The Running Down of Life’s Clock

sphere of pillowed sky
one faceless gathering of blue.
..

… I’m tethered, and devoted
to your raw and lonely bloom

my lavish need to drink
your world of crowded cups to fill.
~Tara Bray “hydrangea” from Image Journal

Like in old cans of paint the last green hue,
these leaves are sere and rough and dull-complected
behind the blossom clusters in which blue
is not so much displayed as it’s reflected;

They do reflect it imprecise and teary,
as though they’d rather have it go away,
and just like faded, once blue stationery,
they’re tinged with yellow, violet and gray;

As in an often laundered children’s smock,
cast off, its usefulness now all but over,
one senses running down a small life’s clock.

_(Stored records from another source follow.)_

Lemma C5_round_trip_witness :
  ["ip"; "latitude"; "longitude"] <> []
  /\ valid_binary B64.prec B64.emax (PyFloat.lit "48.85") = true
  /\ valid_binary B64.prec B64.emax (PyFloat.lit "-122.1") = true
  /\ lat_in_range (PyFloat.lit "48.85") = true
  /\ lon_in_range (PyFloat.lit "-122.1") = true
  /\ decimal (PyFloat.lit "48.85") = "48.85000000000000142108547152020037174224853515625"
  /\ load_csv_points
       [["ip"; "latitude"; "longitude"];
        ["8.8.8.8"; decimal (PyFloat.lit "48.85"); decimal (PyFloat.lit "-122.1")]]
     = Ok [(PyFloat.lit "48.85", PyFloat.lit "-122.1")].
Proof.
  assert (N : ["ip"; "latitude"; "longitude"] <> []) by discriminate.
  assert (Va : valid_binary B64.prec B64.emax (PyFloat.lit "48.85") = true)
    by (vm_compute; reflexivity).
  assert (Vb : valid_binary B64.prec B64.emax (PyFloat.lit "-122.1") = true)
    by (vm_compute; reflexivity).
  assert (Ra : lat_in_range (PyFloat.lit "48.85") = true) by (vm_compute; reflexivity).
  assert (Rb : lon_in_range (PyFloat.lit "-122.1") = true) by (vm_compute; reflexivity).
  split; [exact N|]. split; [exact Va|]. split; [exact Vb|].
  split; [exact Ra|]. split; [exact Rb|]. split; [vm_compute; reflexivity|].
  exact (proj2 (proj2 (proj2
    (C5_round_trip ["ip"; "latitude"; "longitude"]
       ["8.8.8.8"; decimal (PyFloat.lit "48.85"); decimal (PyFloat.lit "-122.1")]
       (PyFloat.lit "48.85") (PyFloat.lit "-122.1") N Va Vb Ra Rb eq_refl eq_refl)))).
Defined.

(** C9. The loader is meant never to raise; the code does raise. Under a
    header whose coordinate columns lie beyond index 2, a two-field row with
    a comma in its second field is rebuilt as three fields and then read at
    the resolved index, out of range: [IndexError]. *)
Theorem C9_repaired_row_raises :
  load_csv_points [["id"; "name"; "lat"; "lon"]; ["1.2.3.4"; "48.85,2.35"]]
  = Raise IndexError.
Proof. vm_compute. reflexivity. Qed.
(** X1: an integer below [2^53] in magnitude is what [parseInt] reads
    from the number and from its decimal text; so, on a collection of
    records, [delete] called with that text writes back the records whose
    [id] is not that number, and [update] merges the patch into the ones
    whose [id] is. *)
Theorem decimal_text_addresses_id
  (this : DiagnosisRepository.t) (z : Z) (patch : json) (w : world) :
  Z.abs z < 9007199254740992 ->
  existsb is_null (persisted this w) = false ->
  parseInt (JNum z) = Int z
  /\ parseInt (JStr (pretty z)) = Int z
  /\ persisted this (exec (DiagnosisRepository.delete this (JStr (pretty z))) w)
     = List.filter (fun d => negb (has_id z d)) (persisted this w)
  /\ persisted this
       (exec (DiagnosisRepository.update this (JStr (pretty z)) patch) w)
     = map (fun d => if has_id z d then JObj (spread (spread ∅ d) patch) else d)
           (persisted this w).
Proof.
  intros Hz Hnull.
  split; [apply parseInt_safe_number, Hz|].
  split; [apply parseInt_decimal, Hz|].
  unfold exec. rewrite delete_eq, update_eq, Hnull, (parseInt_decimal z Hz).
  cbn [snd]. split.
  - apply (persisted_persist_derived this (List.filter (kept (Int z)))).
    reflexivity.
  - apply (persisted_persist_derived this (map (patched (Int z) patch))).
    reflexivity.
Qed.

Lemma decimal_text_addresses_id_witness :
  let this := DiagnosisRepository.mk "public/diagnosticos.json" in
  let w := persist this [JObj {[ "id" := JNum 1; "nome" := JStr "A" ]};
                         JObj {[ "id" := JNum 2; "nome" := JStr "B" ]}]
             (blank 1000) in
  persisted this (exec (DiagnosisRepository.delete this (JStr (pretty 2))) w)
  = [JObj {[ "id" := JNum 1; "nome" := JStr "A" ]}].
Proof.
  cbn zeta.
  destruct (decimal_text_addresses_id
              (DiagnosisRepository.mk "public/diagnosticos.json") 2 (JObj ∅)
              (persist (DiagnosisRepository.mk "public/diagnosticos.json")
                 [JObj {[ "id" := JNum 1; "nome" := JStr "A" ]};
                  JObj {[ "id" := JNum 2; "nome" := JStr "B" ]}]
                 (blank 1000)))
    as (_ & _ & Hdelete & _); [reflexivity | reflexivity |].
  rewrite Hdelete. vm_compute. reflexivity.
Defined.
(** [re.sub(r"[!?.:;-]([^ ])", r" \1", text)]: a character of the class
    followed by anything but a space is replaced by a space, the follower
    is kept, and the scan goes on after the follower. *)
Fixpoint sub_glued (text : pystr) : pystr :=
  match text with
  | a :: ((b :: rest) as tail) =>
      if char_in (str "!?.:;-") a && negb (N.eqb b SP)
      then SP :: b :: sub_glued rest
      else a :: sub_glued tail
  | a :: [] => [a]
  | [] => []
  end.

(** [re.sub(r"…", "...", text)] *)
Definition sub_hellip (text : pystr) : pystr :=
  flat_map (fun c => if N.eqb c HELLIP then str "..." else [c]) text.

(** The class [[…,!?.:;-]] of the expected-text normaliser. *)
Definition normalized_away : pystr := HELLIP :: str ",!?.:;-".

(** [re.match] against the pattern [^[^\wQ%]+$], where [Q] is the double
    quote: the word is not empty and has no word character, double quote
    or percent sign ([$] also matches before a final newline, which the
    class consumes anyway). *)
Definition match_non_alphanumeric (U : unicode) (word : pystr) : bool :=
  match word with
  | [] => false
  | _ =>
      forallb (fun c => negb (is_word U c || char_in [DQUOTE; PERCENT] c))
              word
  end.
(** * find-my-ping: keybind codec, keystroke simulator and device store

    A shallow embedding of [src/extensions/find-my-ping/src/devices.tsx].

    Strings are Rocq [string]s read as sequences of code units in the range
    0..255 (the Latin-1 part of UTF-16): [String.length] is JavaScript's
    [.length], and the case and white-space tables below are ECMAScript's,
    restricted to that range. *)

From Stdlib Require Import ZArith NArith String Ascii List Bool Lia SpecFloat.
From stdpp Require Import base option list strings pretty gmap.

Local Open Scope string_scope.

(* Let [simpl] compute a concatenation whose first string is known. *)
#[local] Arguments String.append : simpl nomatch.

(** ** JavaScript string primitives *)

Module JsString.

(** Characters that cannot be written inside a literal here. *)
Definition dquote : ascii := "034"%char.
Definition backslash : ascii := "092"%char.
Definition newline : ascii := "010"%char.

Definition str (c : ascii) : string := String c EmptyString.

Definition code (c : ascii) : N := N_of_ascii c.

(** [String.prototype.toLowerCase] on one code unit below 256: A-Z and the
    Latin-1 capitals U+00C0..U+00DE (without the multiplication sign
    U+00D7) move up by 32; everything else is unchanged. *)
Definition lower_char (c : ascii) : ascii :=
  let n := code c in
  if ((65 <=? n) && (n <=? 90) || (192 <=? n) && (n <=? 222) && negb (n =? 215))%N
  then ascii_of_N (n + 32)
  else c.

Fixpoint toLowerCase (s : string) : string :=
  match s with
  | EmptyString => EmptyString
  | String c r => String (lower_char c) (toLowerCase r)
  end.

(** [s.startsWith(p)] *)
Fixpoint startsWith (s p : string) : bool :=
  match p, s with
  | EmptyString, _ => true
  | String a p', String b s' => if ascii_dec a b then startsWith s' p' else false
  | String _ _, EmptyString => false
  end.

(** [s.split(sep)] for a one-character separator: never the empty list. *)
Fixpoint split (sep : ascii) (s : string) : list string :=
  match s with
  | EmptyString => [EmptyString]
  | String c r =>
      if ascii_dec c sep then EmptyString :: split sep r
      else match split sep r with
           | h :: t => String c h :: t
           | [] => [str c]
           end
  end.

(** [parts.join(sep)] *)
Fixpoint join (sep : string) (parts : list string) : string :=
  match parts with
  | [] => EmptyString
  | [p] => p
  | p :: rest => p ++ sep ++ join sep rest
  end.

(** [arr.includes(x)] on an array of strings. *)
Definition includes (arr : list string) (x : string) : bool :=
  bool_decide (x ∈ arr).

(** ECMAScript WhiteSpace and LineTerminator code units below 256:
    TAB, LF, VT, FF, CR, SP and NBSP. *)
Definition is_space (c : ascii) : bool :=
  let n := code c in
  ((9 <=? n) && (n <=? 13) || (n =? 32) || (n =? 160))%N.

Fixpoint trimStart (s : string) : string :=
  match s with
  | EmptyString => EmptyString
  | String c r => if is_space c then trimStart r else s
  end.

Fixpoint trimEnd (s : string) : string :=
  match s with
  | EmptyString => EmptyString
  | String c r =>
      match trimEnd r with
      | EmptyString => if is_space c then EmptyString else str c
      | r' => String c r'
      end
  end.

Definition trim (s : string) : string := trimEnd (trimStart s).

(** A string used as a condition: only the empty string is falsy. *)
Definition truthy (s : string) : bool :=
  match s with EmptyString => false | _ => true end.

(** The replacement text of [String.prototype.replace] (GetSubstitution)
    for a pattern without capture groups: [$$] is a dollar sign, [$&] the
    match, [$`] the text before it, [$'] the text after it; every other
    character, a lone [$] included, stands for itself. *)
Fixpoint getSubstitution (matched before after template : string) : string :=
  match template with
  | EmptyString => EmptyString
  | String "$" (String "$" r) =>
      String "$" (getSubstitution matched before after r)
  | String "$" (String "&" r) =>
      matched ++ getSubstitution matched before after r
  | String "$" (String "`" r) =>
      before ++ getSubstitution matched before after r
  | String "$" (String "'" r) =>
      after ++ getSubstitution matched before after r
  | String c r => String c (getSubstitution matched before after r)
  end.

(** [s.replace(/[...]/g, template)] for a pattern that is one character
    class: every character of the class is a match of length one. *)
Fixpoint replaceClass (cls : ascii -> bool) (template : string)
         (before s : string) : string :=
  match s with
  | EmptyString => EmptyString
  | String c r =>
      if cls c
      then getSubstitution (str c) before r template
           ++ replaceClass cls template (before ++ str c) r
      else String c (replaceClass cls template (before ++ str c) r)
  end.

(** [/[...]/.test(s)] for a pattern that is one character class. *)
Fixpoint testClass (cls : ascii -> bool) (s : string) : bool :=
  match s with
  | EmptyString => false
  | String c r => cls c || testClass cls r
  end.

End JsString.

(** ** Property lookup on an object literal *)

Module JsObject.

(** What [obj[k]] evaluates to for an object literal [obj]: one of its own
    properties, a member inherited from [Object.prototype] (known here by
    the text it has inside a template literal), or [undefined]. *)
Inductive property (V : Type) : Type :=
| Own (v : V)
| Inherited (text : string)
| Undefined.
Arguments Own {V} v.
Arguments Inherited {V} text.
Arguments Undefined {V}.

Definition native (name : string) : string :=
  "function " ++ name ++ "() { [native code] }".

(** The members every object literal inherits, with their text under the
    V8 engine. [__proto__] reads as [Object.prototype] itself. *)
Definition object_prototype : list (string * string) :=
  [ ("constructor", native "Object");
    ("__defineGetter__", native "__defineGetter__");
    ("__defineSetter__", native "__defineSetter__");
    ("hasOwnProperty", native "hasOwnProperty");
    ("__lookupGetter__", native "__lookupGetter__");
    ("__lookupSetter__", native "__lookupSetter__");
    ("isPrototypeOf", native "isPrototypeOf");
    ("propertyIsEnumerable", native "propertyIsEnumerable");
    ("toString", native "toString");
    ("valueOf", native "valueOf");
    ("__proto__", "[object Object]");
    ("toLocaleString", native "toLocaleString") ].

Fixpoint assoc {V : Type} (k : string) (l : list (string * V)) : option V :=
  match l with
  | [] => None
  | (k', v) :: rest => if string_dec k k' then Some v else assoc k rest
  end.

Definition get {V : Type} (own : list (string * V)) (k : string) : property V :=
  match assoc k own with
  | Some v => Own v
  | None =>
      match assoc k object_prototype with
      | Some text => Inherited text
      | None => Undefined
      end
  end.

End JsObject.

(** ** JavaScript numbers: [parseFloat] and the comparisons used on its result *)

Module JsNumber.
Import JsString.

(** IEEE 754 binary64. *)
Definition number : Type := spec_float.
Definition prec : Z := 53.
Definition emax : Z := 1024.

Definition NaN : number := S754_nan.
Definition zero : number := S754_zero false.
Definition of_Z (z : Z) : number := binary_normalize prec emax z 0 false.

Definition isNaN (x : number) : bool :=
  match x with S754_nan => true | _ => false end.
Definition lt (x y : number) : bool := SFltb x y.
Definition gt (x y : number) : bool := SFltb y x.

(** The double nearest to [m * 10^e] (ties to even), for [0 <= m]. *)
Definition of_decimal (neg : bool) (m e : Z) : number :=
  match m with
  | Z0 => S754_zero neg
  | Zpos p =>
      if (0 <=? e)%Z
      then binary_round prec emax neg (p * Z.to_pos (10 ^ e)) 0
      else let '(q, e2, loc) :=
             SFdiv_core_binary prec emax (Zpos p) 0 (10 ^ (- e)) 0 in
           binary_round_aux prec emax neg q e2 loc
  | Zneg _ => S754_nan
  end.

Definition is_digit (c : ascii) : bool :=
  ((48 <=? code c) && (code c <=? 57))%N.

Definition digit_value (c : ascii) : Z := Z.of_N (code c) - 48.

(** Reads DecimalDigits off the front of [s], continuing the value [acc]:
    the value read, the number of digits, and the rest of the string. *)
Fixpoint digits (acc : Z) (count : nat) (s : string) : Z * nat * string :=
  match s with
  | String c r =>
      if is_digit c then digits (10 * acc + digit_value c) (S count) r
      else (acc, count, s)
  | EmptyString => (acc, count, s)
  end.

(** ExponentPart, when the front of [s] is one: [e] or [E], an optional
    sign, at least one digit. Otherwise nothing is read. *)
Definition exponentPart (s : string) : Z * string :=
  match s with
  | String c r =>
      if Ascii.eqb c "e" || Ascii.eqb c "E" then
        let '(neg, r1) :=
          match r with
          | String "+" r' => (false, r')
          | String "-" r' => (true, r')
          | _ => (false, r)
          end in
        let '(v, n, r2) := digits 0 0 r1 in
        match n with
        | O => (0%Z, s)
        | S _ => ((if neg then - v else v)%Z, r2)
        end
      else (0%Z, s)
  | EmptyString => (0%Z, s)
  end.

(** The longest prefix of [s] that is a StrUnsignedDecimalLiteral, as a
    number of sign [neg]; [NaN] when there is none. *)
Definition unsignedDecimal (neg : bool) (s : string) : number :=
  if startsWith s "Infinity" then S754_infinity neg
  else
    let '(ip, ni, r1) := digits 0 0 s in
    let '(m, nf, r2) :=
      match r1 with
      | String c r => if Ascii.eqb c "." then digits ip 0 r else (ip, O, r1)
      | EmptyString => (ip, O, r1)
      end in
    match ni, nf with
    | O, O => NaN
    | _, _ =>
        let '(ex, _) := exponentPart r2 in
        of_decimal neg m (ex - Z.of_nat nf)
    end.

(** [parseFloat(s)] *)
Definition parseFloat (s : string) : number :=
  match trimStart s with
  | String c r =>
      if Ascii.eqb c "+" then unsignedDecimal false r
      else if Ascii.eqb c "-" then unsignedDecimal true r
      else unsignedDecimal false (String c r)
  | EmptyString => unsignedDecimal false EmptyString
  end.

(** *** [Number::toString] in radix 10 *)

(** A positive double [m * 2^e] as a fraction. *)
Definition fraction (m : positive) (e : Z) : Z * Z :=
  if (0 <=? e)%Z then (Zpos m * 2 ^ e, 1)%Z else (Zpos m, 2 ^ (- e))%Z.

(** [x * 10^t] for a fraction [x]. *)
Definition scale10 (x : Z * Z) (t : Z) : Z * Z :=
  let '(num, den) := x in
  if (0 <=? t)%Z then (num * 10 ^ t, den)%Z else (num, den * 10 ^ (- t))%Z.

Definition decimal_length (z : Z) : Z := Z.of_nat (String.length (pretty z)).

(** The integer [n] with [10^(n-1) <= x < 10^n], for a fraction [0 < x]. *)
Definition magnitude (x : Z * Z) : Z :=
  let '(num, den) := x in
  let guess :=
    if (den <=? num)%Z then decimal_length (num / den)
    else (2 - decimal_length (den / num))%Z in
  let below n := let '(a, b) := scale10 x (- n) in (a <? b)%Z in
  if below (guess - 1)%Z then (guess - 1)%Z
  else if below guess then guess
  else (guess + 1)%Z.

(** The [k]-digit decimals next to [x] that read back as [x], nearest
    first: each is a pair [(s, n)] standing for [s * 10^(n-k)]. *)
Definition candidates (x : number) (q : Z * Z) (n : Z) (k : Z) : list (Z * Z) :=
  let '(a, b) := scale10 q (k - n) in
  let lo := (a / b)%Z in
  let r := (a mod b)%Z in
  let hi := (lo + 1)%Z in
  let low := (lo, n) in
  let high := if (hi =? 10 ^ k)%Z then ((10 ^ (k - 1))%Z, (n + 1)%Z) else (hi, n) in
  let reads '(s, n') := SFeqb (of_decimal false s (n' - k)) x in
  let ordered :=
    match (2 * r ?= b)%Z with
    | Lt => [low; high]
    | Gt => [high; low]
    | Eq => if Z.even lo then [low; high] else [high; low]
    end in
  List.filter reads ordered.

Yet suddenly the blue revives, it seems,
and in among these clusters one discovers
a tender blue rejoicing in the green.
~Rainer Maria Rilke “Blue Hydrangea” Translation by Bernhard Frank

Dwelling within a mosaic of dying colors,
these petals fold and collapse
under the weight of the sky’s tears.

This hydrangea bears a rainbow of hues,
once-vibrant promises of blue
now fading to rusts and grays.

I know what this is like:
the running out of the clock,
feeling the limits of vitality.

Withering and drying,
I’m drawn, thirsty for the beauty,
to this waning artist’s palette.

To quench my thirst:
from an open cup, an invitation,
an everlasting visual sacrament.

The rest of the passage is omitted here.